> [Problem requirements]: From the line with "(** Clients have" to the line with "Lemma fresh_run hs", retype every line exactly, including those two, and leave out the rest of the data below.

--- START ---

Lemma sound_accepted hs l1 lk l2 s ds :
  sound hs (l1 ++ lk :: l2) -> due ds (l1 ++ lk :: l2) -> lk_end lk = Accepted s -> pending_on hs lk <> [] ->
  exists st', advances hs (l1 ++ lk :: l2) st' /\ sound st'.1 st'.2.
Proof.
  intros Hs Hdue He Hne. pose proof Hs as [[Hg Hsv] Hu _ _ _ _].
  assert (link_ok hs lk) as Hlk by (pose proof (dok_links _ _ _ (proj1 Hg)) as [_ [? _]%Forall_cons]%Forall_app; done).
  destruct (Hsv (lk_dest lk) s) as (p & w & Hd & _).
  { apply ends_middle. left. unfold accepted_end. by rewrite He. }
  destruct (carried_inbox hs lk p w s Hlk He Hd) as (bs & Hbs & Hfr).
  assert (live w s) as Hl by (eapply good_accepted; [done| |done|done]; apply elem_of_app; right; by left).
  destruct (rl_carries Hrel w s bs (Hu _ _ Hd) Hl) as (w' & Hund & Hl' & Hin & Hout & Hb & Hu').
  assert (deployment_step (hs, l1 ++ lk :: l2) (<[lk_dest lk := (p, w')]> hs, l1 ++ carried bs lk :: l2)) as Hst
    by (apply (dp_carry hs l1 lk l2 p w s w' bs); try done; by rewrite Hbs).
  destruct (sound_carry hs l1 lk l2 p w s bs w' Hs He Hd Hst Hu') as [Hs1 Hw].
  assert (injected (l1 ++ carried bs lk :: l2) = injected (l1 ++ lk :: l2)) as Hi by by apply injected_replace.
  destruct (sound_turn _ l1 (carried bs lk) l2 p w' s ds Hs1) as (st' & (Hrun & Hinj & Hwk) & Hs').
  - unfold due. by rewrite Hi.
  - done.
  - apply lookup_insert_eq.
  - rewrite Hin, Hfr. intros Hz. apply Hne. unfold pending_on. by rewrite Hz.
  - exists st'. split; [|done]. split_and!; [by eapply rtc_l|by rewrite Hinj|lia].
Qed.

Lemma sound_settles ds hs ls :
  sound hs ls -> due ds ls -> exists hs' ls', rtc deployment_step (hs, ls) (hs', ls') /\ injected ls' = injected ls /\
    sound hs' ls' /\ Forall (settled hs') ls'.
Proof.
  remember (work hs ls) as k eqn:Hk. revert hs ls Hk.
  induction k as [k IH] using lt_wf_ind. intros hs ls -> Hs Hdue.
  destruct (decide (Forall (settled hs) ls)) as [Hall|Hnot]; [by exists hs, ls|].
  assert (exists st', advances hs ls st' /\ sound st'.1 st'.2) as ([hs1 ls1] & (Hrun & Hinj & Hlt) & Hs1).
  { apply not_Forall_Exists in Hnot; [|apply _]. apply Exists_exists in Hnot as (lk & Hin & Hn).
    apply list_elem_of_split in Hin as (l1 & l2 & ->). change (~ settled hs lk) in Hn. unfold settled in Hn.
    destruct (lk_end lk) as [|s|] eqn:He; [|by eapply sound_accepted|by destruct Hn].
    apply sound_waiting; [done|done|]. by apply not_eq_None_Some. }
  cbn [fst snd] in *. destruct (IH _ Hlt hs1 ls1 eq_refl Hs1) as (hs' & ls' & Hrun' & Hinj' & Hs' & Hall).
  { unfold due. by rewrite Hinj. }
  exists hs', ls'. split_and!; [by etransitivity|by rewrite Hinj', Hinj|done|done].
Qed.

(** When all streams are settled, everything that is due has been delivered. *)
Lemma sound_delivered ds hs ls :
  sound hs ls -> due ds ls -> Forall (settled hs) ls -> pending hs ls = [] /\ delivered hs ≡ₚ ds.
Proof.
  intros [[Hg _] _ Ho _ Hh _] Hdue Hall. destruct (due_good ds hs ls Hdue Hg) as (rest & Hds & Hlen & Hc).
  assert (pending hs ls = []) as Hp.
  { destruct (pending hs ls) as [|[a f] ps] eqn:Ep; [done|exfalso].
    assert ((a, f) ∈ pending hs ls) as Hin by (rewrite Ep; by left).
    destruct (settled_pending hs ls a f Hall Hin) as [Hn|(lk & Hlk & He & _)].
    - destruct (Hc (a, f)) as (k & d & Hcourse); [by left|]. apply on_course_step in Hcourse as (kp & Ha & _).
      destruct (Hh a kp Ha) as [pw Hpw]. congruence.
    - by apply (proj1 (Forall_forall _ _) Ho lk Hlk). }
  split; [done|]. rewrite Hp in Hlen. destruct rest; [|done]. by rewrite app_nil_r in Hds.
Qed.

(** The mailboxes, when they hold what was delivered. *)
Lemma mailboxes_delivered hs :
  (forall a p v, hs !! a = Some (p, v) -> ch_sent (delivery_tx (pr_node p)) = queue (pr_mailbox p)) ->
  map snd (delivered hs) = map_to_list hs ≫= fun h => queue (pr_mailbox h.2.1).
Proof.
  intros Hbox. unfold delivered.
  assert (Forall (fun h => ch_sent (delivery_tx (pr_node h.2.1)) = queue (pr_mailbox h.2.1)) (map_to_list hs)) as Hall.
  { apply Forall_forall. intros [a [p v]] Hin%elem_of_map_to_list. by apply (Hbox a p v). }
  induction Hall as [|h l Hh _ IH]; [done|]. cbn. rewrite map_app, IH. f_equal. unfold delivered_at. rewrite Hh.
  change (map snd (pair h.1 <$> ?x)) with (snd <$> (pair h.1 <$> x)). rewrite <- list_fmap_compose.
  change (snd ∘ pair h.1) with (fun x : bytes => x). apply list_fmap_id.
Qed.

(** ** From the start *)

(** Clients have opened these streams, and nothing else has happened. *)
Definition fresh_links ls : Prop :=
  Forall (fun lk => exists sent dest, lk = mkLink (FromClient sent) dest Waiting [] 0) ls.

Lemma fresh_run hs ls0 ls : fresh_links ls -> rtc deployment_step (hs, ls0) (hs, ls0 ++ ls).
Proof.
  intros Hf. revert ls0. induction Hf as [|lk ls (sent & dest & ->) _ IH]; intros ls0; [rewrite app_nil_r; apply rtc_refl|].
  eapply rtc_l; [apply (dp_send hs ls0 sent dest)|].
  change (mkLink (FromClient sent) dest Waiting [] 0 :: ls) with ([mkLink (FromClient sent) dest Waiting [] 0] ++ ls).
  rewrite (assoc (++)). apply IH.
Qed.

(** What is needed of the hosts: they have just been started, where the packets
    will find them, with their networks up and room for [n] connections. *)
Record prepared (n : nat) hs : Prop := {
  pp_started : started hs;
  pp_keyed : keyed relay_at hs;
  pp_hosts a kp : relay_at a = Some kp -> is_Some (hs !! a);
  pp_up : map_Forall (fun _ pw => up pw.2) hs;
  pp_room : map_Forall (fun _ pw => (n <= available_permits (connection_limiter (pr_node pw.1)))%nat) hs
}.

Lemma sound_start hs ls : fresh_links ls -> prepared (budget ls) hs -> sound hs ls.
Proof.
  intros Hf [Hs Hk Hh Hu Hr]. pose proof (fresh_run hs [] ls Hf) as Hrun. cbn [app] in Hrun.
  pose proof (reachable_paid relay_at hs (hs, ls) Hs Hk Hrun) as Hp. cbn [fst snd] in Hp.
  constructor; [by apply (ready_reachable relay_at hs (hs, ls))|done| | |done|].
  - eapply Forall_impl; [exact Hf|]. by intros lk (sent & dest & ->).
  - eapply map_Forall_impl; [exact Hr|]. cbn. intros a pw Ha. lia.
  - intros a pw Ha. destruct (Hs a pw Ha) as (cfg & kp & ident & serving & ->).
    unfold filed. cbn. rewrite ch_new_empty. split; [done|cbn; lia].
Qed.
End reliable.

--- END ---

> [Result]:
(** Clients have opened these streams, and nothing else has happened. *)
Definition fresh_links ls : Prop :=
  Forall (fun lk => exists sent dest, lk = mkLink (FromClient sent) dest Waiting [] 0) ls.

Lemma fresh_run hs ls0 ls : fresh_links ls -> rtc deployment_step (hs, ls0) (hs, ls0 ++ ls).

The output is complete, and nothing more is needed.